Yes, and that is what we indeed do.

Every package [derivation] metadata in Guix includes all its dependencies' content (really their sha hash value), so indeed if anything that the package depends on changes (that includes the compiler or libc), the package will be rebuilt and get a new installed name (the hash value). (It could be that the build will end up with the same result as before - in that case, the hash value will be the same, all is well)
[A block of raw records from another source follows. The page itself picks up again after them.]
(* ===== verification/GoText.v ===== *)
(** * Text of files

    What the monitors and tools use of [bufio], [strings], [strconv] and
    [encoding/base64] to read and write files: the lines of a scanner, the fields of a
    line, hexadecimal numbers and standard base64.  Lines are shorter than the 64 KiB
    of a scanner. *)

From S2P Require Import Prelude GoStrings GoNumbers.
From Stdlib Require Import Ascii.
#[local] Open Scope Z_scope.

(** [bufio.Scanner] over a whole text: the lines before the first that its buffer
    cannot hold, and whether there is such a line, which ends the scan with
    [ErrTooLong]. *)
Definition dropCR (s : string) : string := TrimSuffix s (String "013"%char "").
Definition rawLines (s : string) : list string :=
  let parts := SplitByte s "010"%char in
  match last parts with Some "" => take (length parts - 1) parts | _ => parts end.
Definition MaxScanTokenSize : Z := 64 * 1024.
Definition fits (line : string) : bool := Z.of_nat (slen line) <? MaxScanTokenSize.
Fixpoint takeWhile {A} (f : A → bool) (l : list A) : list A :=
  match l with [] => [] | x :: l => if f x then x :: takeWhile f l else [] end.
Definition scanLines (s : string) : list string := map dropCR (takeWhile fits (rawLines s)).
Definition scanTooLong (s : string) : bool := negb (forallb fits (rawLines s)).

Lemma takeWhile_all {A} (f : A → bool) l : forallb f l = true → takeWhile f l = l.
Proof. induction l as [|x l IH]; [done|]. cbn. intros [-> Hl]%andb_true_iff. by rewrite IH. Qed.

(** [strings.Fields] *)
Fixpoint fieldsFrom (word : string) (s : string) : list string :=
  match s with
  | EmptyString => if String.eqb word "" then [] else [word]
  | String c s => if is_space c then (if String.eqb word "" then fieldsFrom "" s else word :: fieldsFrom "" s) else fieldsFrom (word +:+ String c "") s
  end.
Definition Fields : string → list string := fieldsFrom "".

(** [strconv.ParseInt(s, 16, 64)], [None] for a syntax or range error. *)
Definition isHexDigit (c : ascii) : bool := in_range "0" "9" c || isHexLetter c.
Fixpoint hex_value (acc : Z) (s : string) : option Z :=
  match s with
  | EmptyString => Some acc
  | String c s => if isHexDigit c then hex_value (16 * acc + hexDigitVal c) s else None
  end.
Definition ParseHex64 (s : string) : option Z :=
  let '(neg, ds) := match s with String "-" ds => (true, ds) | String "+" ds => (false, ds) | ds => (false, ds) end%char in
  if String.eqb ds "" then None
  else match hex_value 0 ds with
       | None => None
       | Some n => let z := if neg : bool then - n else n in if bool_decide (- 2 ^ 63 ≤ z < 2 ^ 63) then Some z else None
       end.

(** ** Base64 *)

Definition base64Alphabet : string := "ABCDEFGHIJKLMNOPQRSTUVWXYZabcdefghijklmnopqrstuvwxyz0123456789+/".
Definition base64Char (n : Z) : ascii := default "="%char (String.get (Z.to_nat n) base64Alphabet).
Definition base64Value (c : ascii) : option Z := Z.of_nat <$> IndexByte base64Alphabet c.
Notation byteZ c := (Z.of_N (N_of_ascii c)).
Notation byteOf z := (ascii_of_N (Z.to_N z)).
(** [base64.StdEncoding] *)
Fixpoint base64Encode (s : string) : string :=
  match s with
  | EmptyString => ""
  | String a EmptyString =>
      let n := byteZ a * 65536 in
      String (base64Char (n / 262144)) (String (base64Char (n / 4096 mod 64)) "==")
  | String a (String b EmptyString) =>
      let n := byteZ a * 65536 + byteZ b * 256 in
      String (base64Char (n / 262144)) (String (base64Char (n / 4096 mod 64)) (String (base64Char (n / 64 mod 64)) "="))
  | String a (String b (String c s)) =>
      let n := byteZ a * 65536 + byteZ b * 256 + byteZ c in
      String (base64Char (n / 262144)) (String (base64Char (n / 4096 mod 64)) (String (base64Char (n / 64 mod 64)) (String (base64Char (n mod 64)) (base64Encode s))))
  end.
Fixpoint base64Decode (s : string) : option string :=
  match s with
  | EmptyString => Some ""
  | String w (String x (String y (String z s))) =>
      a ← base64Value w; b ← base64Value x;
      if Ascii.eqb y "=" then (if Ascii.eqb z "=" && String.eqb s "" then Some (String (byteOf (a * 4 + b / 16)) "") else None)
      else
        c ← base64Value y;
        if Ascii.eqb z "=" then (if String.eqb s "" then Some (String (byteOf (a * 4 + b / 16)) (String (byteOf (b mod 16 * 16 + c / 4)) "")) else None)
        else
          d ← base64Value z; rest ← base64Decode s;
          Some (String (byteOf (a * 4 + b / 16)) (String (byteOf (b mod 16 * 16 + c / 4)) (String (byteOf (c mod 4 * 64 + d)) rest)))
  | _ => None
  end.

Lemma byteZ_bound c : 0 ≤ byteZ c < 256.
Proof. pose proof (N_ascii_bounded c). lia. Qed.
Lemma byteOf_byteZ c z : z = byteZ c → byteOf z = c.
Proof. intros ->. rewrite N2Z.id. apply ascii_N_embedding. Qed.

Definition sextets : list Z := map Z.of_nat (seq 0 64).
Lemma base64_table : Forall (λ n, base64Value (base64Char n) = Some n ∧ Ascii.eqb (base64Char n) "=" = false) sextets.
Proof. apply (bool_decide_unpack _). vm_compute. exact I. Qed.
Lemma base64Value_char n : 0 ≤ n < 64 → base64Value (base64Char n) = Some n.
Proof.
  intros Hn. pose proof base64_table as Ht. rewrite Forall_forall in Ht. apply Ht. unfold sextets. apply list_elem_of_fmap. exists (Z.to_nat n). split; [lia|]. apply elem_of_seq. lia.
Qed.
Lemma base64Char_pad n : 0 ≤ n < 64 → Ascii.eqb (base64Char n) "=" = false.
Proof.
  intros Hn. pose proof base64_table as Ht. rewrite Forall_forall in Ht. apply Ht. unfold sextets. apply list_elem_of_fmap. exists (Z.to_nat n). split; [lia|]. apply elem_of_seq. lia.
Qed.

Lemma base64_group (a b c : Z) : 0 ≤ a < 256 → 0 ≤ b < 256 → 0 ≤ c < 256 → let n := a * 65536 + b * 256 + c in
  (0 ≤ n / 262144 < 64 ∧ 0 ≤ n / 4096 mod 64 < 64 ∧ 0 ≤ n / 64 mod 64 < 64 ∧ 0 ≤ n mod 64 < 64) ∧
  n / 262144 * 4 + n / 4096 mod 64 / 16 = a ∧ n / 4096 mod 64 mod 16 * 16 + n / 64 mod 64 / 4 = b ∧ n / 64 mod 64 mod 4 * 64 + n mod 64 = c.
Proof. intros Ha Hb Hc n. subst n. Z.to_euclidean_division_equations. lia. Qed.

(** Decoding what was encoded. *)
Lemma base64_roundtrip s : base64Decode (base64Encode s) = Some s.
Proof.
  assert (Hind : ∀ n s, (slen s ≤ n)%nat → base64Decode (base64Encode s) = Some s); [|by eapply Hind].
  clear s. induction n as [|n IH]; intros [|a [|b [|c s]]] Hlen; cbn [slen] in Hlen; try lia; [done| | | |].
  - done.
  - destruct (base64_group (byteZ a) 0 0) as [(H1 & H2 & H3 & H4) (Ea & Eb & Ec)]; [apply byteZ_bound | lia..|].
    cbn [base64Encode base64Decode]. replace (byteZ a * 65536) with (byteZ a * 65536 + 0 * 256 + 0) by lia. rewrite !base64Value_char by done. cbn.
    by rewrite (byteOf_byteZ a).
  - destruct (base64_group (byteZ a) (byteZ b) 0) as [(H1 & H2 & H3 & H4) (Ea & Eb & Ec)]; [apply byteZ_bound.. | lia|].
    cbn [base64Encode base64Decode]. replace (byteZ a * 65536 + byteZ b * 256) with (byteZ a * 65536 + byteZ b * 256 + 0) by lia.
    rewrite !base64Value_char by done. cbn [mbind option_bind]. rewrite (base64Char_pad _ H3). by rewrite (byteOf_byteZ a), (byteOf_byteZ b).
  - destruct (base64_group (byteZ a) (byteZ b) (byteZ c)) as [(H1 & H2 & H3 & H4) (Ea & Eb & Ec)]; [apply byteZ_bound..|].
    cbn [base64Encode base64Decode]. rewrite !base64Value_char by done. cbn [mbind option_bind]. rewrite (base64Char_pad _ H3), (base64Char_pad _ H4), IH by lia.
    cbn [mbind option_bind]. by rewrite (byteOf_byteZ a), (byteOf_byteZ b), (byteOf_byteZ c).
Qed.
When you ask for a package to be installed, it generates a hash of the package spec, the build scripts, all the dependent packages' stuff and the source code of the program, and use this to look up the corresponding binary. If there's no binary with that hash it will build what is needed, recursively.

There's a major downside of reproducible builds as we do them. For example when stack clash was announced, we patched glibc and that meant we had to rebuild everything (it's still ongoing).

Still, the peace of mind of being able to do *anything* without fear to the system is worth it. Whatever I do, whatever I install or remove, the already-installed packages are immutable. An installed package is available as something like /gnu/store/32523532f32523532f (which is mounted read-only) where 32523532f32523532f is the hash of the entire contents, including all dependencies and transitive dependencies.

And when a program of that package is run, it will use *exactly* the dependencies it was built with, at all times (it will not pick up some random shared libraries).